WORK INSTRUCTION
Please give back word for word the lines of the material below between the line containing "Record VolumeWriteOptions := mk_write_options" and the line containing "si_sandbox_id : string;", inclusive.

----

(* ===== verification/E2bWire.v ===== *)
(** * The E2B wire types ([crates/e2b-wire/src], [crates/e2b-contract/src])

    The data a client of the control plane sends and receives, the data the
    control plane exchanges with a runtime adapter, and the validation of pod
    requests.  Maps with ordered keys are [gmap]s; where their order shows, they
    are listed by key ([entries]).  A floating-point number is its bit pattern:
    the control plane only passes it on. *)
From S2P Require Import Prelude BTree Types.
Import Network.

Abbreviation Bytes := (list Z).
Abbreviation strmap := (gmap string).

(** [serde_json::Value]. *)
Inductive JsonValue :=
| JNull
| JBool (b : bool)
| JInt (n : Z)
| JFloat (bits : Z)
| JString (s : string)
| JArray (l : list JsonValue)
| JObject (fields : list (string * JsonValue)).

(** ** Requests of the control plane *)
Inductive ControlPlaneMethod := Get | Post | Patch | Put | Delete.
Inductive MethodNotAllowed := method_not_allowed.
Definition method_from_str (s : string) : result MethodNotAllowed ControlPlaneMethod :=
  if String.eqb s "GET" then Ok Get
  else if String.eqb s "POST" then Ok Post
  else if String.eqb s "PATCH" then Ok Patch
  else if String.eqb s "PUT" then Ok Put
  else if String.eqb s "DELETE" then Ok Delete
  else Err method_not_allowed.
Definition mutates_state (m : ControlPlaneMethod) : bool :=
  match m with Get => false | _ => true end.
Record ControlPlaneRequest := mk_request {
  rq_method : ControlPlaneMethod;
  rq_path : string;
  rq_body : option Bytes;
  rq_origin : option string
}.
Definition request_new (m : ControlPlaneMethod) (path : string) : ControlPlaneRequest := mk_request m path None None.
Definition with_origin (r : ControlPlaneRequest) (origin : string) : ControlPlaneRequest :=
  mk_request r.(rq_method) r.(rq_path) r.(rq_body) (Some origin).

(** ** Logs, metrics, snapshots *)
Inductive LogLevel := Debug | Info | Warn | Error.
Inductive LogsDirection := Forward | Backward.
Record SandboxLogEntry := mk_log_entry {
  log_timestamp : string;
  log_level : LogLevel;
  log_message : string;
  log_fields : strmap string
}.
Record SandboxLogs := mk_logs { logs : list SandboxLogEntry }.
Record SandboxMetric := mk_metric {
  metric_timestamp : string;
  cpu_used_pct : Z;
  metric_cpu_count : Z;
  mem_used : Z;
  mem_total : Z;
  disk_used : Z;
  disk_total : Z
}.
Record SandboxesWithMetrics := mk_metrics { metrics_sandboxes : strmap SandboxMetric }.
Record CreateSnapshotRequest := mk_snapshot_request { snapshot_name : option string }.
Record SnapshotInfo := mk_snapshot_info { snapshot_id : string }.

(** ** Volumes *)
Record VolumeMount := mk_mount { mount_path : string; mount_name : string }.
Record VolumeCreateRequest := mk_volume_request { volume_request_name : string }.
Record VolumeInfo := mk_volume_info { volume_id : string; volume_name : string }.
Record VolumeAndToken := mk_volume_token { vt_volume_id : string; vt_name : string; vt_token : string }.
Inductive VolumeFileType := Unknown | File | Directory | Symlink.
Record VolumeEntryStat := mk_stat {
  stat_name : string;
  stat_kind : VolumeFileType;
  stat_path : string;
  stat_size : Z;
  stat_mode : Z;
  stat_uid : Z;
  stat_gid : Z;
  stat_atime : string;
  stat_mtime : string;
  stat_ctime : string;
  stat_target : option string
}.
Record VolumeMetadataRequest := mk_metadata_request { mr_uid : option Z; mr_gid : option Z; mr_mode : option Z }.
Record VolumeWriteOptions := mk_write_options {
  wo_uid : option Z;
  wo_gid : option Z;
  wo_mode : option Z;
  wo_force : option bool
}.

(** ** Sandboxes *)
Inductive SandboxState := Running | Paused.
Record AutoResume := mk_auto_resume { auto_resume_enabled : bool }.
Record SandboxCreateRequest := mk_create_request {
  cr_template_id : string;
  cr_timeout : option Z;
  cr_metadata : strmap string;
  cr_env_vars : strmap string;
  cr_mcp : option JsonValue;
  cr_secure : option bool;
  cr_allow_internet_access : option bool;
  cr_network : option SandboxNetworkPolicy;
  cr_auto_pause : option bool;
  cr_auto_resume : option AutoResume;
  cr_volume_mounts : list VolumeMount
}.
Record FollowupSandboxCreateRequest := mk_followup_request {
  fr_snapshot_id : string;
  fr_create_request : SandboxCreateRequest
}.
Record ConnectRequest := mk_connect_request { connect_timeout : Z }.
Record TimeoutRequest := mk_timeout_request { timeout : Z }.
Record RefreshRequest := mk_refresh_request { refresh_duration : option Z }.
Record ConnectedSandbox := mk_connected {
  cs_sandbox_id : string;
  cs_envd_version : string;
  cs_envd_access_token : option string;
  cs_traffic_access_token : option string;
  cs_domain : option string
}.
Record SandboxInfo := mk_sandbox_info {
  si_sandbox_id : string;
  si_template_id : string;
  si_alias : option string;
  si_metadata : strmap string;
  si_started_at : string;
  si_end_at : string;
  si_state : SandboxState;
  si_cpu_count : Z;
  si_memory_mb : Z;
  si_envd_version : string;
  si_allow_internet_access : option bool;
  si_network : option SandboxNetworkPolicy;
  si_volume_mounts : list VolumeMount
}.
Definition create_request_default : SandboxCreateRequest :=
  mk_create_request "base" (Some 300) ∅ ∅ None (Some true) (Some true) None (Some false) None [].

----

OUTPUT OF THE TASK
Record VolumeWriteOptions := mk_write_options {
  wo_uid : option Z;
  wo_gid : option Z;
  wo_mode : option Z;
  wo_force : option bool
}.

(** ** Sandboxes *)
Inductive SandboxState := Running | Paused.
Record AutoResume := mk_auto_resume { auto_resume_enabled : bool }.
Record SandboxCreateRequest := mk_create_request {
  cr_template_id : string;
  cr_timeout : option Z;
  cr_metadata : strmap string;
  cr_env_vars : strmap string;
  cr_mcp : option JsonValue;
  cr_secure : option bool;
  cr_allow_internet_access : option bool;
  cr_network : option SandboxNetworkPolicy;
  cr_auto_pause : option bool;
  cr_auto_resume : option AutoResume;
  cr_volume_mounts : list VolumeMount
}.
Record FollowupSandboxCreateRequest := mk_followup_request {
  fr_snapshot_id : string;
  fr_create_request : SandboxCreateRequest
}.
Record ConnectRequest := mk_connect_request { connect_timeout : Z }.
Record TimeoutRequest := mk_timeout_request { timeout : Z }.
Record RefreshRequest := mk_refresh_request { refresh_duration : option Z }.
Record ConnectedSandbox := mk_connected {
  cs_sandbox_id : string;
  cs_envd_version : string;
  cs_envd_access_token : option string;
  cs_traffic_access_token : option string;
  cs_domain : option string
}.
Record SandboxInfo := mk_sandbox_info {
  si_sandbox_id : string;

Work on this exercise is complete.